[Excerpts from a dataset]

§ §

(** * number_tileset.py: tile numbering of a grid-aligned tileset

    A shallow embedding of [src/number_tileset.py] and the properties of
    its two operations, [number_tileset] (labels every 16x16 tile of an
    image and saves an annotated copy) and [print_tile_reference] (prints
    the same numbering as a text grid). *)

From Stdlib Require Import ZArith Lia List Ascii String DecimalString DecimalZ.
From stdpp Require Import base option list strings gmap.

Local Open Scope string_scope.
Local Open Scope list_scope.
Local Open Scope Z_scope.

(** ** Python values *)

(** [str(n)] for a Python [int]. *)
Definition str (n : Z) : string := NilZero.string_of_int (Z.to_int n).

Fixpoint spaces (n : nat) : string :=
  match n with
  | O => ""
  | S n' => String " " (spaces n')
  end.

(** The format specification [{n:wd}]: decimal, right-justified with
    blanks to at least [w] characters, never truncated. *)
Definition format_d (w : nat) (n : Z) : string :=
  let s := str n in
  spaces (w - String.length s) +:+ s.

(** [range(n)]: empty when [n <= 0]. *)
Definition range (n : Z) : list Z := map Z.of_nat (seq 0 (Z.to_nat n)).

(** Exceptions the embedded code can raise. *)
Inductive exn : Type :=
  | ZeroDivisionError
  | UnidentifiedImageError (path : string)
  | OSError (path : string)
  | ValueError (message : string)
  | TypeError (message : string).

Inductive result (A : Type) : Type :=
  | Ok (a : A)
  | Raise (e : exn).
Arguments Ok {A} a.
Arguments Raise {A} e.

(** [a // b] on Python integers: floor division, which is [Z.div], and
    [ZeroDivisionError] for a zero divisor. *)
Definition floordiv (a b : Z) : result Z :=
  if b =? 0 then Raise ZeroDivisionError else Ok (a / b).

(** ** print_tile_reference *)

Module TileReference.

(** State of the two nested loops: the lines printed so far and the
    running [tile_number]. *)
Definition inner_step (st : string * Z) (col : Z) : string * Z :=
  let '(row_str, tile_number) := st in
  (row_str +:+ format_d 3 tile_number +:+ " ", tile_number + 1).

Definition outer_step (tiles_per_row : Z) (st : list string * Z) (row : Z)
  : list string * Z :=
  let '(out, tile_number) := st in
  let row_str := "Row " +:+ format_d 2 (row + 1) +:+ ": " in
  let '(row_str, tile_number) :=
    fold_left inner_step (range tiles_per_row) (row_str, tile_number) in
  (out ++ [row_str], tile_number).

§ §

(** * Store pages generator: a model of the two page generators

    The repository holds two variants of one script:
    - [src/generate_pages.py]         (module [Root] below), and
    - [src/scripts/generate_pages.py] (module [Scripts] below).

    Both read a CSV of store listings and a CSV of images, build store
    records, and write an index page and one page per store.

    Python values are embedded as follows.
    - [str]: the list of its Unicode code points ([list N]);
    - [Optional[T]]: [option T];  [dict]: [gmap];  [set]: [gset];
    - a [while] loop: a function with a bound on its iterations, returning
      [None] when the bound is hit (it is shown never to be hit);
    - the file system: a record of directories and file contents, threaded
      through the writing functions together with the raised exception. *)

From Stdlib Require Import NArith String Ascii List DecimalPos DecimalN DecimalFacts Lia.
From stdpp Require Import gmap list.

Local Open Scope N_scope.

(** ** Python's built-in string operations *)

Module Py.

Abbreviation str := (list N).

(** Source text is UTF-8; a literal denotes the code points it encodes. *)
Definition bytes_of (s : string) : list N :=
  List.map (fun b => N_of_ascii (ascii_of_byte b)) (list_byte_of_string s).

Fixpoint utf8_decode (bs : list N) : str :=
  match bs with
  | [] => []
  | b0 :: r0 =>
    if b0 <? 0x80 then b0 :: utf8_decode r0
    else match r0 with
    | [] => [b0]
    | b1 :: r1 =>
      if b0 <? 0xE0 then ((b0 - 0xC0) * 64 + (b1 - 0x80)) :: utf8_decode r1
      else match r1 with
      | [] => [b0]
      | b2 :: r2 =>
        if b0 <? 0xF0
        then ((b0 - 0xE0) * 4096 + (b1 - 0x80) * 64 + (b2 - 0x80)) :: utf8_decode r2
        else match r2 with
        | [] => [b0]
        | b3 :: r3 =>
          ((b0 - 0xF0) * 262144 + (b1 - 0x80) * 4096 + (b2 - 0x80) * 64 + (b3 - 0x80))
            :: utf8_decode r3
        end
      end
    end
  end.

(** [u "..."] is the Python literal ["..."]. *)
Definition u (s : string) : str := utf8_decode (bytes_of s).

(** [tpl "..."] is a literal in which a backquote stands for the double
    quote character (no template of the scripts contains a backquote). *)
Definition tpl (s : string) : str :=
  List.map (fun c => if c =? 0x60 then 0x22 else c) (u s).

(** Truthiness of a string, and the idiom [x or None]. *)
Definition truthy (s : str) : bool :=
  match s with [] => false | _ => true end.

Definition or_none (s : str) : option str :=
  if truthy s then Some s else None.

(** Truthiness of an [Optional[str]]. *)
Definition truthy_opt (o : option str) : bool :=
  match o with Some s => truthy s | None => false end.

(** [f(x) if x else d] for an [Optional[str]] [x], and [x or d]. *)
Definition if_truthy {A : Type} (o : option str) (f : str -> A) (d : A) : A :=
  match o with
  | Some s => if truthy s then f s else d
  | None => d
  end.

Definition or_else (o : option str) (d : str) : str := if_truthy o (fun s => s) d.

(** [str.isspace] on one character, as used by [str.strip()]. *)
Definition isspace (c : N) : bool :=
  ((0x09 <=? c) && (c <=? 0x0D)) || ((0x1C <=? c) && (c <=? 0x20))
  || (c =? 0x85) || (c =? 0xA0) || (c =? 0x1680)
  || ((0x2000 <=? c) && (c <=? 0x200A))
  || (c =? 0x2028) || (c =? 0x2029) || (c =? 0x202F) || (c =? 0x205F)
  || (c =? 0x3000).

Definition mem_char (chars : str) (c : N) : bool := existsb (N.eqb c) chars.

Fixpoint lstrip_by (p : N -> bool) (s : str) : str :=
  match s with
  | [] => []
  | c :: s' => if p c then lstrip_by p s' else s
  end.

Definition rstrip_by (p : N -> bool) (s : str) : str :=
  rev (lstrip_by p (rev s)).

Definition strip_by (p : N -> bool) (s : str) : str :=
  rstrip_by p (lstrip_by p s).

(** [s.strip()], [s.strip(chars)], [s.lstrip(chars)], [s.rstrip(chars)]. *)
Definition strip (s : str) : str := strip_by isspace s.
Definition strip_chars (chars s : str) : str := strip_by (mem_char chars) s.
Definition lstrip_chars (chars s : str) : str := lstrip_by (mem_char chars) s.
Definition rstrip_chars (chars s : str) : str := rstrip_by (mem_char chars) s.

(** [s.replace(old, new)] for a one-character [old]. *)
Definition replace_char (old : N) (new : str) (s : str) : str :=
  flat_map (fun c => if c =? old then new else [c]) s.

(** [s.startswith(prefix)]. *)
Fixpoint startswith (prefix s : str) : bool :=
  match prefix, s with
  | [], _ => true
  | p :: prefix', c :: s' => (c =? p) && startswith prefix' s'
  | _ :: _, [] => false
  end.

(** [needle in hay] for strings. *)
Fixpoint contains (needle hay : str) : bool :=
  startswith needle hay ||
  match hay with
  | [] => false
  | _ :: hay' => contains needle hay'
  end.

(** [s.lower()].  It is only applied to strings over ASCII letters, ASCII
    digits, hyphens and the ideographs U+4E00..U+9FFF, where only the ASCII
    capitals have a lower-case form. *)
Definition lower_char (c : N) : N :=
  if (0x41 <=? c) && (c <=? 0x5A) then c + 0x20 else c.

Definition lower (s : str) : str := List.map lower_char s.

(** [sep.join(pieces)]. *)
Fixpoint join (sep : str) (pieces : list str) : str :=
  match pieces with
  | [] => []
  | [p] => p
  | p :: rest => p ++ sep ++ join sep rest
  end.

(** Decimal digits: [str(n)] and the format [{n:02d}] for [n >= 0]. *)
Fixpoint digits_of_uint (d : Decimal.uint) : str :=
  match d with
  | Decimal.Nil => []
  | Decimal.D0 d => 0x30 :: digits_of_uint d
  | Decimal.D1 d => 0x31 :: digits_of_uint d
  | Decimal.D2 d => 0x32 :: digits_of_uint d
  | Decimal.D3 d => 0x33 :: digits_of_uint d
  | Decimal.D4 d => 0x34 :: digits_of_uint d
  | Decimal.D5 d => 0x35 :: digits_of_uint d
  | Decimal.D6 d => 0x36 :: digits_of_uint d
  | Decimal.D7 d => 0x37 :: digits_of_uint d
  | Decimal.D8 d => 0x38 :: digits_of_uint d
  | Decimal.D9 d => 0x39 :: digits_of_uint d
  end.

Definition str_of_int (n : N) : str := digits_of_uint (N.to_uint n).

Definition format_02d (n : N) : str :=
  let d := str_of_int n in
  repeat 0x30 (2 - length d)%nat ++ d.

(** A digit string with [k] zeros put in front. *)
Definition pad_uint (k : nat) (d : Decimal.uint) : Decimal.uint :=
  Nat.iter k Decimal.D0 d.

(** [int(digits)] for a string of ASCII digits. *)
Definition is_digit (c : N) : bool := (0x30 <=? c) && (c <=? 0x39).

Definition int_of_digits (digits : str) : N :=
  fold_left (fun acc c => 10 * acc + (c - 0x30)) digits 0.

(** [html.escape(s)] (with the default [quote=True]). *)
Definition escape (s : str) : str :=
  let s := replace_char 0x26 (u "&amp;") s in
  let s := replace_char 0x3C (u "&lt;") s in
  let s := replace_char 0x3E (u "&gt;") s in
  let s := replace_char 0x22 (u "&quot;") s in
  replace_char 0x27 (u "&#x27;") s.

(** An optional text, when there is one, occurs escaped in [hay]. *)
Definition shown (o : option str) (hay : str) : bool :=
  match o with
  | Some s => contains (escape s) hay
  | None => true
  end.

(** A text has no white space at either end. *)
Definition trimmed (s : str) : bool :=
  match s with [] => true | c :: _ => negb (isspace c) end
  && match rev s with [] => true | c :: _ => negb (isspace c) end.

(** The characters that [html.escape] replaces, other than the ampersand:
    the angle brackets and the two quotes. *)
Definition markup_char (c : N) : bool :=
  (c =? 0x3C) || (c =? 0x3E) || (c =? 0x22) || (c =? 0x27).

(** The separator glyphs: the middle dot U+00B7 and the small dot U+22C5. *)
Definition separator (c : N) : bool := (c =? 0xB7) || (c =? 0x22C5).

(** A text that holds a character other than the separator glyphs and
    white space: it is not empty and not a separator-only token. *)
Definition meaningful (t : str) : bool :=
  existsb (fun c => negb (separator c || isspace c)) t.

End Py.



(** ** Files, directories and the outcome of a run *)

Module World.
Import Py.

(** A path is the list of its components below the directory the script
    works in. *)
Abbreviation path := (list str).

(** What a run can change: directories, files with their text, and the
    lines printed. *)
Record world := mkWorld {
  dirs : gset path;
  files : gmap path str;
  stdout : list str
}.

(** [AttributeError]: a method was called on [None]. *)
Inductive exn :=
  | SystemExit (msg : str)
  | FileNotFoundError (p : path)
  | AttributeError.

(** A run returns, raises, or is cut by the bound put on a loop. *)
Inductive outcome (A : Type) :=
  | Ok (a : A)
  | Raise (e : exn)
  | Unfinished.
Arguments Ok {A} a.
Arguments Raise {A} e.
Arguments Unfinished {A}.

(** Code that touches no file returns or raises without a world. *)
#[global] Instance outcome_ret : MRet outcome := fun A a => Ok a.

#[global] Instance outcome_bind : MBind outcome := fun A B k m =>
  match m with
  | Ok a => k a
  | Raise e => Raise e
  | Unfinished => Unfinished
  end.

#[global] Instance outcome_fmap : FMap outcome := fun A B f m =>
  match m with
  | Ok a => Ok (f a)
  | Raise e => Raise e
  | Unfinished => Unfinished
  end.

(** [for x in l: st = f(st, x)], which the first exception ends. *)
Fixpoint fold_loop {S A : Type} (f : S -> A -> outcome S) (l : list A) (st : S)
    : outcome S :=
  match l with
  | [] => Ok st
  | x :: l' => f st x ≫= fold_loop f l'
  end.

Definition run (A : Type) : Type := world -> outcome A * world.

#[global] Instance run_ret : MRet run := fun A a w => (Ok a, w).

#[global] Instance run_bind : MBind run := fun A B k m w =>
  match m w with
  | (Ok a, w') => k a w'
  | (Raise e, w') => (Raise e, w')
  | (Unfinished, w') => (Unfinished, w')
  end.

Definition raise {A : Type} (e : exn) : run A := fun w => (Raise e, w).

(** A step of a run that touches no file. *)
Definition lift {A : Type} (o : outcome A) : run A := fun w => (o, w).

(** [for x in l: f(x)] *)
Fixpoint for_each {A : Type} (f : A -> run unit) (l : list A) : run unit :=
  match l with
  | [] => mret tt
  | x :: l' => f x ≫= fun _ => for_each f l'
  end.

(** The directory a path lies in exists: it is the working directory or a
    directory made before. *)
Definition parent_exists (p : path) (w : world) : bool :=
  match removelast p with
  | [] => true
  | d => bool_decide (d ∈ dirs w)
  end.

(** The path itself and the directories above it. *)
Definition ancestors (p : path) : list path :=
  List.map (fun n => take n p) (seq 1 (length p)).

§ §

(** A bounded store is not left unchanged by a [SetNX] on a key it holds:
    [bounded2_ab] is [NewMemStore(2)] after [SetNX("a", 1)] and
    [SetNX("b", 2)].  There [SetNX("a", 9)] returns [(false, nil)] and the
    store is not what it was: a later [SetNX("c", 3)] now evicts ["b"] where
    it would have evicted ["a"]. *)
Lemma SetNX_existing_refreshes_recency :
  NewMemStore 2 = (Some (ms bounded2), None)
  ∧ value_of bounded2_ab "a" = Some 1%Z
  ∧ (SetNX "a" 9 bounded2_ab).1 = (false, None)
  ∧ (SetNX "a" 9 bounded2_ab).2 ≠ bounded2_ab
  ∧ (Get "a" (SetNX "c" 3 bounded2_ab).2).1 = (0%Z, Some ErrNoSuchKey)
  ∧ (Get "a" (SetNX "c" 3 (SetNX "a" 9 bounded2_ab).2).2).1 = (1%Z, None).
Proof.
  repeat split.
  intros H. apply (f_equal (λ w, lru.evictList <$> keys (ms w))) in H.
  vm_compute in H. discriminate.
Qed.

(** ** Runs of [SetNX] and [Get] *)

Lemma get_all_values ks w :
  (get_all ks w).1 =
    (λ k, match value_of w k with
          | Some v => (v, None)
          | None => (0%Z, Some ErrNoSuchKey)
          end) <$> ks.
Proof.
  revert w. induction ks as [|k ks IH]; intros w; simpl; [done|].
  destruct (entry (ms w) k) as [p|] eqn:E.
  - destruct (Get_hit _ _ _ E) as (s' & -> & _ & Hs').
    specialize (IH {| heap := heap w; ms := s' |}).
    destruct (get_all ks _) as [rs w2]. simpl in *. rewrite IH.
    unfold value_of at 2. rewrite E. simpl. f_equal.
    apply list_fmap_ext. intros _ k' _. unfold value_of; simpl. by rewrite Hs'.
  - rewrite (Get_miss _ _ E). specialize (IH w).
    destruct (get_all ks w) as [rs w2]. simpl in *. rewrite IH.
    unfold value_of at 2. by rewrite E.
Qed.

§ §

The problem:
Your answer should be the lines above from the one containing "(** * number_tileset.py: tile" through the one containing "(** The format", copied exactly and with both ends kept.

Your response:
(** * number_tileset.py: tile numbering of a grid-aligned tileset

    A shallow embedding of [src/number_tileset.py] and the properties of
    its two operations, [number_tileset] (labels every 16x16 tile of an
    image and saves an annotated copy) and [print_tile_reference] (prints
    the same numbering as a text grid). *)

From Stdlib Require Import ZArith Lia List Ascii String DecimalString DecimalZ.
From stdpp Require Import base option list strings gmap.

Local Open Scope string_scope.
Local Open Scope list_scope.
Local Open Scope Z_scope.

(** ** Python values *)

(** [str(n)] for a Python [int]. *)
Definition str (n : Z) : string := NilZero.string_of_int (Z.to_int n).

Fixpoint spaces (n : nat) : string :=
  match n with
  | O => ""
  | S n' => String " " (spaces n')
  end.

(** The format specification [{n:wd}]: decimal, right-justified with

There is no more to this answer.